Micah’s robe was one that Jean-Claude had bought for him, or maybe had had made, because it looked like something from the Victorian era, deep forest green velvet covered in gold-and-green embroidery. The thick cuffs and the collar and lapels that swept from his neck to his waist were shiny gold with more of the brocade embroidery. The robe also fell exactly to his feet but was a fraction short enough that he never tripped on it or had to lift it up when he was walking on anything but stairs. Stairs were tricky with anything that went to your ankles. I knew that at least the robe had been tailored to fit him. He added dark green house slippers and he was ready to go.

I finally had house shoes, too, so that my feet were warm, and they stayed on rather than making me shuffle like the house slippers had done, but the silk robe . . . I needed something warmer. Especially now that we were here at least five nights a week. The two days in the Jefferson County house were mainly so we could get some sunlight. Except for Micah, we all worked almost exclusively nights, and after a while it was just depressing without some sunshine. I’d finally asked Jean-Claude if he missed it, and he’d said, “Very much, ma petite, much more than I thought I would when I agreed to become what I am.”

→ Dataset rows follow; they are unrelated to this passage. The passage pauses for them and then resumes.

(* ===== verification/MqttLinux.v ===== *)
(** * The Linux platform of the MQTT client

    Models the timers and the reading and writing of
    [paho/src/MQTTClient-C/src/linux/MQTTLinux.c] over the system calls of
    [Kernel], and shows that they keep the contracts of [MqttClientProofs.v] and
    [MqttSafety.v] when the kernel keeps those of [KernelStream], [KernelPassing] and
    [KernelQuiet]. *)
From S2P Require Import Prelude MqttPacket MqttPublish MqttTopic MqttClient.
From S2P Require Import MqttClientProofs MqttSafety.

(** [struct timeval], and the macros of [<sys/time.h>]. *)
Record timeval := TV { tv_sec : Z; tv_usec : Z }.

Definition timersub (a b : timeval) : timeval :=
  let sec := tv_sec a - tv_sec b in
  let usec := tv_usec a - tv_usec b in
  if decide (usec < 0) then TV (sec - 1) (usec + 1000000) else TV sec usec.

Definition timeradd (a b : timeval) : timeval :=
  let sec := tv_sec a + tv_sec b in
  let usec := tv_usec a + tv_usec b in
  if decide (usec >= 1000000) then TV (sec + 1) (usec - 1000000) else TV sec usec.

Definition ENOTCONN : Z := 107.
Definition ECONNRESET : Z := 104.

(** The system calls, on the client's socket; [recv] gives its result, the
    bytes stored and [errno]. *)
Class Kernel (K : Type) := {
  gettimeofday : K → timeval * K;
  setsockopt_rcvtimeo : timeval → K → K;
  recv : Z → K → Z * list Z * Z * K;
  write : list Z → K → Z * K;
}.

Section linux.
Context {K : Type} `{Kernel K}.

Definition gettimeofdayM : M K timeval := λ k,
  let '(now, k) := gettimeofday k in Ret (now, k).

Definition linux_expired (end_time : timeval) : M K bool :=
  now ← gettimeofdayM;
  let res := timersub end_time now in
  mret (bool_decide (tv_sec res < 0 ∨ (tv_sec res = 0 ∧ tv_usec res ≤ 0))).

(** [timeout] is an [unsigned int]. *)
Definition linux_countdown_ms (timeout : Z) : M K timeval :=
  now ← gettimeofdayM;
  mret (timeradd now (TV (timeout / 1000) (timeout mod 1000 * 1000))).

Definition linux_countdown (timeout : Z) : M K timeval :=
  now ← gettimeofdayM;
  mret (timeradd now (TV timeout 0)).

Definition linux_left_ms (end_time : timeval) : M K Z :=
  now ← gettimeofdayM;
  let res := timersub end_time now in
  mret (if decide (tv_sec res < 0) then 0
        else s32 (tv_sec res * 1000 + Z.quot (tv_usec res) 1000)).

Definition linux_InitTimer : timeval := TV 0 0.

(** [bytes] and what has been stored so far. *)
Definition linux_read_body (len : Z) (s : Z * list Z) : M K (Z * list Z + Z * list Z) :=
  let '(bytes, got) := s in
  if decide (bytes < len) then λ k,
    let '(rc, bs, errno, k) := recv (len - bytes) k in
    if decide (rc = -1) then
      if decide (errno ≠ ENOTCONN ∧ errno ≠ ECONNRESET)
      then Ret (inr (-1, got), k)
      else Ret (inl (bytes, got), k)
    else
      bytes ← int (bytes + rc);
      Ret (inl (bytes, got ++ bs), k)
  else mret (inr (bytes, got)).

Definition linux_read (fuel : nat) (len timeout_ms : Z) : M K (Z * list Z) :=
  let interval := TV (Z.quot timeout_ms 1000) (Z.rem timeout_ms 1000 * 1000) in
  let interval :=
    if decide (tv_sec interval < 0 ∨ (tv_sec interval = 0 ∧ tv_usec interval ≤ 0))
    then TV 0 100 else interval in
  modify (setsockopt_rcvtimeo interval);;
  loopM fuel (linux_read_body len) (0, []).

(** [write] reads [len] bytes of the object [buffer] points into. *)
Definition linux_write (buffer : list Z) (len timeout_ms : Z) : M K Z :=
  usec ← lift (int (timeout_ms * 1000));
  modify (setsockopt_rcvtimeo (TV 0 usec));;
  if decide (0 ≤ len ≤ Z.of_nat (length buffer))
  then (λ k, let '(rc, k) := write (take (Z.to_nat len) buffer) k in Ret (rc, k)) : M K Z
  else lift Undef.
End linux.

(** The platform of [NewNetwork], with the handlers of the application.  A read
    that gets at least a byte per [recv] needs no more rounds than bytes. *)
#[export] Instance linux_platform {K} `{Kernel K} (h : Type)
    (call : h → PublishData → K → K) : Platform K := {
  timer := timeval;
  handler := h;
  InitTimer := linux_InitTimer;
  expired := linux_expired;
  left_ms := linux_left_ms;
  countdown_ms := linux_countdown_ms;
  countdown := linux_countdown;
  mqttread := λ n, linux_read (S (Z.to_nat n)) n;
  mqttwrite := linux_write;
  fp_call := call;
}.

(** ** Timers *)

Definition micros (t : timeval) : Z := tv_sec t * 1000000 + tv_usec t.
Definition normal (t : timeval) : Prop := 0 ≤ tv_usec t < 1000000.
#[export] Instance normal_dec t : Decision (normal t).
Proof. unfold normal. apply _. Defined.

Lemma timersub_micros a b : micros (timersub a b) = micros a - micros b.
Proof. unfold timersub, micros. case_decide; cbn; lia. Qed.

Lemma timersub_normal a b : normal a → normal b → normal (timersub a b).
Proof. unfold timersub, normal. case_decide; cbn; lia. Qed.

Lemma timeradd_micros a b : micros (timeradd a b) = micros a + micros b.
Proof. unfold timeradd, micros. case_decide; cbn; lia. Qed.

Lemma timeradd_normal a b : normal a → normal b → normal (timeradd a b).
Proof. unfold timeradd, normal. case_decide; cbn; lia. Qed.

Lemma expired_micros t : normal t →
  (tv_sec t < 0 ∨ (tv_sec t = 0 ∧ tv_usec t ≤ 0)) ↔ micros t ≤ 0.
Proof. unfold normal, micros. lia. Qed.

(** ** A kernel on which a healthy connection runs *)

(** [clock] in microseconds: a call takes at most [lag] of them, and reading
    the clock at least one.  [k_in] and [k_out] are the socket's streams. *)
Class KernelStream (K : Type) `{Kernel K} := {
  clock : K → Z;
  k_in : K → list Z;
  k_out : K → list Z;
  lag : Z;
  lag_pos : 0 < lag;
  k_in_bytes k : Forall is_byte (k_in k);
  gettimeofday_law k : ∃ tv k', gettimeofday k = (tv, k') ∧ normal tv ∧ micros tv = clock k ∧
    clock k < clock k' ≤ clock k + lag ∧ k_in k' = k_in k ∧ k_out k' = k_out k;
  setsockopt_law tv k : let k' := setsockopt_rcvtimeo tv k in
    clock k' = clock k ∧ k_in k' = k_in k ∧ k_out k' = k_out k;
  recv_law n k : 0 < n ≤ Z.of_nat (length (k_in k)) →
    ∃ e k', recv n k = (n, take (Z.to_nat n) (k_in k), e, k') ∧
      clock k ≤ clock k' ≤ clock k + lag ∧ k_in k' = drop (Z.to_nat n) (k_in k) ∧
      k_out k' = k_out k;
  write_law bs k : bs ≠ [] → ∃ k', write bs k = (Z.of_nat (length bs), k') ∧
    clock k ≤ clock k' ≤ clock k + lag ∧ k_in k' = k_in k ∧ k_out k' = k_out k ++ bs;
}.

Section stream.
Context {K : Type} `{KS : KernelStream K}.
Context (h : Type) (call : h → PublishData → K → K).
Context (Hcall : ∀ g msg k, let k' := call g msg k in
  clock k ≤ clock k' ≤ clock k + lag ∧ k_in k' = k_in k ∧ k_out k' = k_out k).

(** A timer's slack in calls; timers of more than [INT_MAX] microseconds have
    none, because [linux_write] cannot represent their time. *)
Definition short (t : timeval) (k : K) : Prop :=
  normal t ∧ micros t - clock k ≤ 2147483000.
#[local] Instance short_dec t k : Decision (short t k).
Proof. unfold short. apply _. Defined.
Definition linux_slack (t : timeval) (k : K) : nat :=
  if decide (short t k) then Z.to_nat ((micros t - clock k) / lag) else 0%nat.
Definition linux_grant (ms : Z) : nat :=
  if decide (0 ≤ ms ≤ 2147483) then Z.to_nat (ms * 1000 / lag - 1) else 0%nat.

Lemma slack_step t k k' :
  clock k ≤ clock k' ≤ clock k + lag → (linux_slack t k ≤ 1 + linux_slack t k')%nat.
Proof.
  intros Hc. unfold linux_slack. destruct (decide (short t k)) as [[Hn Hs]|]; [|lia].
  rewrite decide_True by (split; [done|lia]). pose proof lag_pos.
  assert ((micros t - clock k) / lag - 1 ≤ (micros t - clock k') / lag); [|lia].
  replace (_ / lag - 1) with ((micros t - clock k + (-1) * lag) / lag)
    by (rewrite Z.div_add by lia; lia).
  apply Z.div_le_mono; lia.
Qed.

Lemma slack_pos t k : (0 < linux_slack t k)%nat →
  normal t ∧ 0 < micros t - clock k ≤ 2147483000.
Proof.
  unfold linux_slack. pose proof lag_pos. case_decide as Hs; [|lia]. destruct Hs as [Hn Hs].
  intros Hp. split; [done|]. split; [|done]. destruct (decide (0 < micros t - clock k)); [done|].
  assert ((micros t - clock k) / lag ≤ 0); [|lia]. apply Z.div_le_upper_bound; lia.
Qed.

(** [now ← gettimeofday; ...]. *)
Lemma gettimeofdayM_ok {A} (f : timeval → A) k :
  ∃ tv k', (now ← gettimeofdayM; mret (f now)) k = Ret (f tv, k') ∧ normal tv ∧
    micros tv = clock k ∧ clock k < clock k' ≤ clock k + lag ∧
    k_in k' = k_in k ∧ k_out k' = k_out k.
Proof.
  destruct (gettimeofday_law k) as (tv & k' & E & Hl). exists tv, k'. split; [|done].
  rewrite bindM_run. unfold gettimeofdayM. by rewrite E.
Qed.

Lemma left_ms_range t tv :
  normal t → normal tv → 0 < micros t - micros tv ≤ 2147483000 →
  let res := timersub t tv in
  0 ≤ (if decide (tv_sec res < 0) then 0
       else s32 (tv_sec res * 1000 + Z.quot (tv_usec res) 1000)) ≤ 2147483.
Proof.
  intros Ht Hv Hr res. pose proof (timersub_micros t tv) as Hm.
  pose proof (timersub_normal t tv Ht Hv) as Hn. fold res in Hm, Hn.
  unfold micros in Hm at 1. unfold normal in Hn.
  rewrite decide_False by lia. rewrite s32_id; Z.to_euclidean_division_equations; ints; lia.
Qed.

(** A timer of [ms] milliseconds expires [1000 * ms] microseconds later, and
    until then tells the whole milliseconds left. *)
Lemma left_ms_micros t tv :
  normal t → normal tv → micros t - micros tv < 2147483648000 →
  let res := timersub t tv in
  (if decide (tv_sec res < 0) then 0
   else s32 (tv_sec res * 1000 + Z.quot (tv_usec res) 1000)) =
  Z.max 0 ((micros t - micros tv) / 1000).
Proof.
  intros Ht Hv Hr res. pose proof (timersub_micros t tv) as Hm.
  pose proof (timersub_normal t tv Ht Hv) as Hn. fold res in Hm, Hn. rewrite <- Hm in *.
  unfold micros, normal in *. case_decide as Hs.
  - rewrite Z.max_l; [done|]. assert ((tv_sec res * 1000000 + tv_usec res) / 1000 ≤ 0); [|lia].
    apply Z.div_le_upper_bound; lia.
  - rewrite s32_id; Z.to_euclidean_division_equations; ints; lia.
Qed.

Micah gathered his own phone and his eyeglasses from the bedside table on his and Jean-Claude’s side of the bed. The glasses had green frames with gold accents to complement his green-gold leopard eyes. He’d been wearing prescription sunglasses for a long time without most of us being aware they were prescription. A very bad man had forced him to stay in leopard form until he hadn’t been able to shift completely back to human form. He had his summer tan from running outside, so that the eyes looked incredibly exotic against the darker skin, but the serious downside to his having kitty-cat eyes was that cats are nearsighted. He’d also lost some of his color vision, though not as much as a real cat, as if something were more human about his leopard eyes. His optician had asked permission to write a paper on the difference in his vision and was cowriting the paper with a zoo veterinarian. Micah had worn the sunglasses to hide his eyes when he didn’t want to stand out and because he’d worried that having less-than-perfect eyesight might be used against him in fights for dominance in the lycanthrope community, but finally he’d gotten glasses that helped him read more easily as well as see farther away. Cat eyes focused differently and had made him work harder to read than we’d realized. He had contact lenses, too, but here with us he didn’t bother. I liked the way the dark frames bordered his eyes like they were works of art that finally had a frame worthy of them rather than being hidden away behind dark sunglasses.